John Turner sought to respond to the question as one vet to another.
“I don’t think I would personally be in favour of opening offices,” said Turner. “What I am more in favour of is actually military people working with veterans. I think if the soldier, the airman, the sailor is actually looking across the desk at someone in uniform, I think that’s going to go a lot further than opening expensive offices.”
The Afghan vet then asked why any vet who has been released from the military back to civilian life should have to return to the military to get vital supports that should be available to them close by their own home just like any other civilian with a medical disability.
“It’s expensive (to open offices). But at one point we put our lives on the line for you,” he said.
Turner again pointed to his own military service as a credential.

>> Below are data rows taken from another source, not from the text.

(* ===== verification/Json.v ===== *)
(** * JSON as [encoding/json] reads it

    The part of Go's [encoding/json] that the program relies on: the syntax
    check with its nesting limit, string unquoting (escapes, surrogates,
    invalid UTF-8), and the rules by which [Unmarshal] fills a struct's fields
    (case-insensitive keys, the last duplicate wins, [null], strict
    integers). Error messages are not modelled: a failed call is [None]. *)

From Stdlib Require Import Strings.Byte Strings.String.
From S2P Require Import Prelude.
From S2P Require Import Bytes.

(** ** Values

    An object keeps its members in order, duplicates included, each with the
    raw text of its value (what [json.RawMessage] stores). *)
#[warnings="-register-all"]
Inductive json :=
| JNull
| JBool (b : bool)
| JNumber (lit : list byte)
| JString (s : list byte)
| JArray (vs : list json)
| JObject (ms : list (list byte * list byte * json)).

Definition is_ws (b : byte) : bool :=
  match b with x20 | x09 | x0a | x0d => true | _ => false end.

Fixpoint skip_ws (bs : list byte) : list byte :=
  match bs with b :: r => if is_ws b then skip_ws r else bs | [] => [] end.

Definition between (lo hi : Z) (b : byte) : bool := (lo <=? Z_of_byte b) && (Z_of_byte b <=? hi).
Definition is_digit : byte → bool := between 48 57.
Definition is_cont : byte → bool := between 128 191.

Fixpoint span (p : byte → bool) (bs : list byte) : list byte * list byte :=
  match bs with
  | b :: r => if p b then let '(xs, r') := span p r in (b :: xs, r') else ([], bs)
  | [] => ([], [])
  end.

(** ** Numbers: sign, integer part without leading zeros, fraction, exponent *)
Definition num_sign (bs : list byte) : list byte * list byte :=
  match bs with x2d :: r => ([x2d], r) | _ => ([], bs) end.

Definition num_int (bs : list byte) : list byte * list byte :=
  match bs with x30 :: r => ([x30], r) | _ => span is_digit bs end.

Definition num_frac (bs : list byte) : option (list byte * list byte) :=
  match bs with
  | x2e :: r => let '(fs, r') := span is_digit r in
                if bool_decide (fs = []) then None else Some (x2e :: fs, r')
  | _ => Some ([], bs)
  end.

Definition exp_sign (bs : list byte) : list byte * list byte :=
  match bs with (x2b | x2d) as c :: r => ([c], r) | _ => ([], bs) end.

Definition num_exp (bs : list byte) : option (list byte * list byte) :=
  match bs with
  | (x65 | x45) as e :: r =>
      let '(sg, r) := exp_sign r in
      let '(es, r) := span is_digit r in
      if bool_decide (es = []) then None else Some (e :: sg ++ es, r)
  | _ => Some ([], bs)
  end.

Definition scan_number (bs : list byte) : option (list byte * list byte) :=
  let '(sign, r) := num_sign bs in
  let '(ds, r) := num_int r in
  if bool_decide (ds = []) then None else
  '(frac, r) ← num_frac r;
  '(ex, r) ← num_exp r;
  Some (sign ++ ds ++ frac ++ ex, r).

(** ** Strings *)
Definition hex_digit (b : byte) : option Z :=
  let z := Z_of_byte b in
  if between 48 57 b then Some (z - 48)
  else if between 97 102 b then Some (z - 87)
  else if between 65 70 b then Some (z - 55)
  else None.

Definition get_u4 (bs : list byte) : option (Z * list byte) :=
  match bs with
  | a :: b :: c :: d :: r =>
      x ← hex_digit a; y ← hex_digit b; z ← hex_digit c; w ← hex_digit d;
      Some (4096 * x + 256 * y + 16 * z + w, r)
  | _ => None
  end.

(** [utf8.AppendRune] on a rune that is not a surrogate. *)
Definition encode_rune (z : Z) : list byte :=
  if z <? 128 then [byte_of_Z z]
  else if z <? 2048 then [byte_of_Z (192 + z / 64); byte_of_Z (128 + z mod 64)]
  else if z <? 65536 then
    [byte_of_Z (224 + z / 4096); byte_of_Z (128 + z / 64 mod 64); byte_of_Z (128 + z mod 64)]
  else [byte_of_Z (240 + z / 262144); byte_of_Z (128 + z / 4096 mod 64);
        byte_of_Z (128 + z / 64 mod 64); byte_of_Z (128 + z mod 64)].

(** U+FFFD *)
Definition replacement : list byte := [xef; xbf; xbd].

(** Bytes of the well-formed UTF-8 sequence at the start ([utf8.DecodeRune]). *)
Definition utf8_seq (bs : list byte) : option (list byte * list byte) :=
  match bs with
  | [] => None
  | a :: r =>
      let z := Z_of_byte a in
      if z <? 128 then Some ([a], r)
      else if between 194 223 a then
        match r with b :: r => if is_cont b then Some ([a; b], r) else None | _ => None end
      else if between 224 239 a then
        match r with
        | b :: c :: r =>
            let lo := if z =? 224 then 160 else 128 in
            let hi := if z =? 237 then 159 else 191 in
            if between lo hi b && is_cont c then Some ([a; b; c], r) else None
        | _ => None end
      else if between 240 244 a then
        match r with
        | b :: c :: d :: r =>
            let lo := if z =? 240 then 144 else 128 in
            let hi := if z =? 244 then 143 else 191 in
            if between lo hi b && is_cont c && is_cont d then Some ([a; b; c; d], r) else None
        | _ => None end
      else None
  end.

(** The rune of an escape [\uXXXX], and the rest; surrogate pairs combine, a
    lone surrogate becomes U+FFFD. *)
Definition u_escape (r : list byte) : option (list byte * list byte) :=
  '(rr, r') ← get_u4 r;
  if (55296 <=? rr) && (rr <? 57344) then
    match r' with
    | x5c :: x75 :: q =>
        match get_u4 q with
        | Some (rr1, q') =>
            if (rr <? 56320) && (56320 <=? rr1) && (rr1 <? 57344)
            then Some (encode_rune (65536 + (rr - 55296) * 1024 + (rr1 - 56320)), q')
            else Some (replacement, r')
        | None => Some (replacement, r')
        end
    | _ => Some (replacement, r')
    end
  else Some (encode_rune rr, r').

(** The rest of a string literal after its opening quote. *)
Fixpoint parse_str (fuel : nat) (bs : list byte) : option (list byte * list byte) :=
  match fuel with O => None | S fuel =>
  let more s r := '(t, r') ← parse_str fuel r; Some (s ++ t, r') in
  match bs with
  | [] => None
  | x22 :: r => Some ([], r)
  | x5c :: c :: r =>
      match c with
      | x22 | x5c | x2f => more [c] r
      | x62 => more [x08] r
      | x66 => more [x0c] r
      | x6e => more [x0a] r
      | x72 => more [x0d] r
      | x74 => more [x09] r
      | x75 => '(s, r') ← u_escape r; more s r'
      | _ => None
      end
  | b :: r =>
      if (Z_of_byte b <? 32) || bool_decide (b = x5c) then None
      else match utf8_seq bs with
           | Some (s, r') => more s r'
           | None => more replacement r
           end
  end end.

Definition parse_string (bs : list byte) : option (list byte * list byte) :=
  match bs with x22 :: r => parse_str (length bs) r | _ => None end.

(** ** Values *)
Definition maxNestingDepth : nat := Z.to_nat 10000.

Fixpoint expect (p bs : list byte) : option (list byte) :=
  match p, bs with
  | [], _ => Some bs
  | a :: p, b :: r => if bool_decide (a = b) then expect p r else None
  | _, [] => None
  end.

(** What stands between two members or elements. *)
Inductive sep := More (r : list byte) | Done (r : list byte) | Bad.
Definition separator (close : byte) (bs : list byte) : sep :=
  match skip_ws bs with
  | x2c :: r => More r
  | b :: r => if bool_decide (b = close) then Done r else Bad
  | [] => Bad
  end.

Fixpoint parse_value (fuel : nat) (depth : nat) (bs : list byte)
    : option (json * list byte) :=
  match fuel with O => None | S fuel =>
  match skip_ws bs with
  | x6e :: _ => r ← expect [x6e; x75; x6c; x6c] (skip_ws bs); Some (JNull, r)
  | x74 :: _ => r ← expect [x74; x72; x75; x65] (skip_ws bs); Some (JBool true, r)
  | x66 :: _ => r ← expect [x66; x61; x6c; x73; x65] (skip_ws bs); Some (JBool false, r)
  | x22 :: _ => '(s, r) ← parse_string (skip_ws bs); Some (JString s, r)
  | x5b :: r =>
      match depth with O => None | S depth =>
      match skip_ws r with
      | x5d :: r => Some (JArray [], r)
      | _ => '(vs, r) ← parse_elems fuel depth r; Some (JArray vs, r)
      end end
  | x7b :: r =>
      match depth with O => None | S depth =>
      match skip_ws r with
      | x7d :: r => Some (JObject [], r)
      | _ => '(ms, r) ← parse_members fuel depth r; Some (JObject ms, r)
      end end
  | bs => '(n, r) ← scan_number bs; Some (JNumber n, r)
  end end
with parse_elems (fuel : nat) (depth : nat) (bs : list byte)
    : option (list json * list byte) :=
  match fuel with O => None | S fuel =>
  '(v, r) ← parse_value fuel depth bs;
  match separator x5d r with
  | More r => '(vs, r) ← parse_elems fuel depth r; Some (v :: vs, r)
  | Done r => Some ([v], r)
  | Bad => None
  end end
with parse_members (fuel : nat) (depth : nat) (bs : list byte)
    : option (list (list byte * list byte * json) * list byte) :=
  match fuel with O => None | S fuel =>
  '(k, r) ← parse_string (skip_ws bs);
  match skip_ws r with
  | x3a :: r =>
      let r := skip_ws r in
      '(v, r') ← parse_value fuel depth r;
      let m := (k, take (length r - length r') r, v) in
      match separator x7d r' with
      | More r' => '(ms, r') ← parse_members fuel depth r'; Some (m :: ms, r')
      | Done r' => Some ([m], r')
      | Bad => None
      end
  | _ => None
  end end.

(** A whole document: one value and white space. *)
Definition parse_json (bs : list byte) : option json :=
  '(v, r) ← parse_value (2 * length bs + 1) maxNestingDepth bs;
  match skip_ws r with [] => Some v | _ => None end.

(** ** Unmarshal into a struct *)

(** [foldName]: ASCII letters in upper case; U+017F folds to S, U+212A to K; no
    other rune folds to an ASCII letter. *)
Fixpoint fold_name (bs : list byte) : list byte :=
  match bs with
  | xc5 :: xbf :: r => x53 :: fold_name r
  | xe2 :: x84 :: xaa :: r => x4b :: fold_name r
  | b :: r => (if between 97 122 b then byte_of_Z (Z_of_byte b - 32) else b) :: fold_name r
  | [] => []
  end.

Definition key_is (name : string) (key : list byte) : bool :=
  bool_decide (fold_name key = fold_name (list_byte_of_string name)).

Definition decimal (ds : list byte) : Z :=
  foldl (λ acc b, 10 * acc + (Z_of_byte b - 48)) 0 ds.

(** [strconv.ParseInt(lit, 10, 64)] on a JSON number literal. *)
Definition parse_int64 (lit : list byte) : option Z :=
  let '(neg, ds) := match lit with x2d :: r => (true, r) | _ => (false, lit) end in
  if forallb is_digit ds then
    let z := if neg : bool then - decimal ds else decimal ds in
    if bool_decide (int64_ok z) then Some z else None
  else None.

(** Storing a JSON value into a field of Go type [string], [int64] (or [int]),
    or a pointer to one; [null] leaves a scalar as it is and clears a pointer. *)
Definition into_string (old : string) (v : json) : option string :=
  match v with
  | JNull => Some old
  | JString s => Some (string_of_list_byte s)
  | _ => None
  end.

Definition into_int (old : Z) (v : json) : option Z :=
  match v with JNull => Some old | JNumber lit => parse_int64 lit | _ => None end.

Definition into_ptr {A} (into : A → json → option A) (zero : A) (old : option A) (v : json)
    : option (option A) :=
  match v with
  | JNull => Some None
  | _ => Some <$> into (match old with Some a => a | None => zero end) v
  end.

(** [json.Unmarshal(data, &x)] for a struct [x] equal to [zero]: the members in
    order, each given its raw text and value. *)
Definition unmarshal {A} (member : A → list byte → list byte → json → option A) (zero : A)
    (data : list byte) : option A :=
  match parse_json data with
  | Some JNull => Some zero
  | Some (JObject ms) =>
      foldl (λ acc m, a ← acc; member a m.1.1 m.1.2 m.2) (Some zero) ms
  | _ => None
  end.

(** JSON text for examples: an apostrophe stands for the quote character. *)
Definition text (s : string) : list byte :=
  (λ b, if bool_decide (b = x27) then x22 else b) <$> list_byte_of_string s.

“I have been there too, sir. I get what you are getting at. I am just saying in the big picture get these (vets) talking to military people in the offices as opposed to the civilians in the offices…’
“Fair enough,” said the veteran cutting Turner off, “I get what you’re not saying.”
He then asked for the other candidates to answer the question.
Again the Green, Liberal and NDP candidates all affirmed their parties’ commitment to re-opening closed Veterans Affairs offices and hiring more front line workers. And then the question came to Conservative Jim Hillyer.
“If we weren’t in a public forum, I would want to sit down with you and talk with you about your experience,” said Hillyer. “About the services you had before, and what has changed. And what we can really do to solve the problem. There is no question we are throwing $5 billion more than used to be spent on Veterans Affairs, but something is not working. But I don’t want to just say: Put more money into it. Because no one’s happy that way. You are not asking for more money, you are asking with your problems to have someone listen to you.”
The vet countered Hillyer’s offer of personal communication with an anecdote from his own personal experience.
“You know what that (NVC) money does to our soldiers? You give a broken soldier thousands of dollars. I drank myself stupid and had to get more help. The money doesn’t help. More offices open for people to talk to will help me.”
Liberal Glen Allan also joined in reminding the audience who passed the NVC and closed the offices being discussed to begin with.
“Your party has cut front line staff, closed offices and broken the trust,” said Allan speaking to Hillyer.
Hillyer once more made an offer of personal communication to the young veteran.
“No offense Mr. Hillyer, but you guys have had your chance. I am not willing to speak with you,” the young veteran said.